| TASK PROMPT |
Each line below from the one containing "let '(tr, r)" through the one containing "(** USDC on" should be output exactly as it stands, and no other line should appear.

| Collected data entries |
####################

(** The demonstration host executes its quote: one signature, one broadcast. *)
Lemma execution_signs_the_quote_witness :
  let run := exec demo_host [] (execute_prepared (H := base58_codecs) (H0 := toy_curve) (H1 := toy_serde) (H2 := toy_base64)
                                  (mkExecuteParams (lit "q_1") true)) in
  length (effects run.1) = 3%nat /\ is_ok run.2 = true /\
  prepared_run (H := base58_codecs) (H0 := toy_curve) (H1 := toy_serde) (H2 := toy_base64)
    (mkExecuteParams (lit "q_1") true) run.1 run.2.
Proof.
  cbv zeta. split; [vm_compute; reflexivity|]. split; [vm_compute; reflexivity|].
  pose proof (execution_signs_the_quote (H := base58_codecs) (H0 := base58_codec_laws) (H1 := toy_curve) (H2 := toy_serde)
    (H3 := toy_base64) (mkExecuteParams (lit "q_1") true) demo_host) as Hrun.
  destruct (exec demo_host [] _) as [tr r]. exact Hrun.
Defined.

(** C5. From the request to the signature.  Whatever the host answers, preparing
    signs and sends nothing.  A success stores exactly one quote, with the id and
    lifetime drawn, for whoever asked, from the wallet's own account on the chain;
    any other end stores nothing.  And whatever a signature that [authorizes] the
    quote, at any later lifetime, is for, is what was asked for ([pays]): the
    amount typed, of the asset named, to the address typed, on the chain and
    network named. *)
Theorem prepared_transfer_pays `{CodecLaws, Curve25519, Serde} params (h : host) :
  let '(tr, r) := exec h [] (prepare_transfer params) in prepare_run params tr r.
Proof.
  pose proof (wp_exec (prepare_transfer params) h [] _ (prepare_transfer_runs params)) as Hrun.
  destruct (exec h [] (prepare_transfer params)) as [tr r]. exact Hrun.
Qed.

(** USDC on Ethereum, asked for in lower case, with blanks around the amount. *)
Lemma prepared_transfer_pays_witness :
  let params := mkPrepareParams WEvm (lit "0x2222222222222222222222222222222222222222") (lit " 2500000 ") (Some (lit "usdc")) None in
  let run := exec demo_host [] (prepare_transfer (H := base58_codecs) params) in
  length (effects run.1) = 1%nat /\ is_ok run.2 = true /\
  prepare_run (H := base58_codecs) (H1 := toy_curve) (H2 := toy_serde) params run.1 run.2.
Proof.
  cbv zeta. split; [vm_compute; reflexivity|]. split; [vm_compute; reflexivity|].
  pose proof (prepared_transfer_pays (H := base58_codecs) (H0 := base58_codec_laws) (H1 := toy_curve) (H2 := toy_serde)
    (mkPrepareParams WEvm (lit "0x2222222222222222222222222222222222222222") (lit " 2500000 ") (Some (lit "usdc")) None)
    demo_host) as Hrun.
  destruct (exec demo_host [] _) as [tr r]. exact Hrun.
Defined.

####################

| TASK SOLUTION |
  let '(tr, r) := exec h [] (prepare_transfer params) in prepare_run params tr r.
Proof.
  pose proof (wp_exec (prepare_transfer params) h [] _ (prepare_transfer_runs params)) as Hrun.
  destruct (exec h [] (prepare_transfer params)) as [tr r]. exact Hrun.
Qed.

(** USDC on Ethereum, asked for in lower case, with blanks around the amount. *)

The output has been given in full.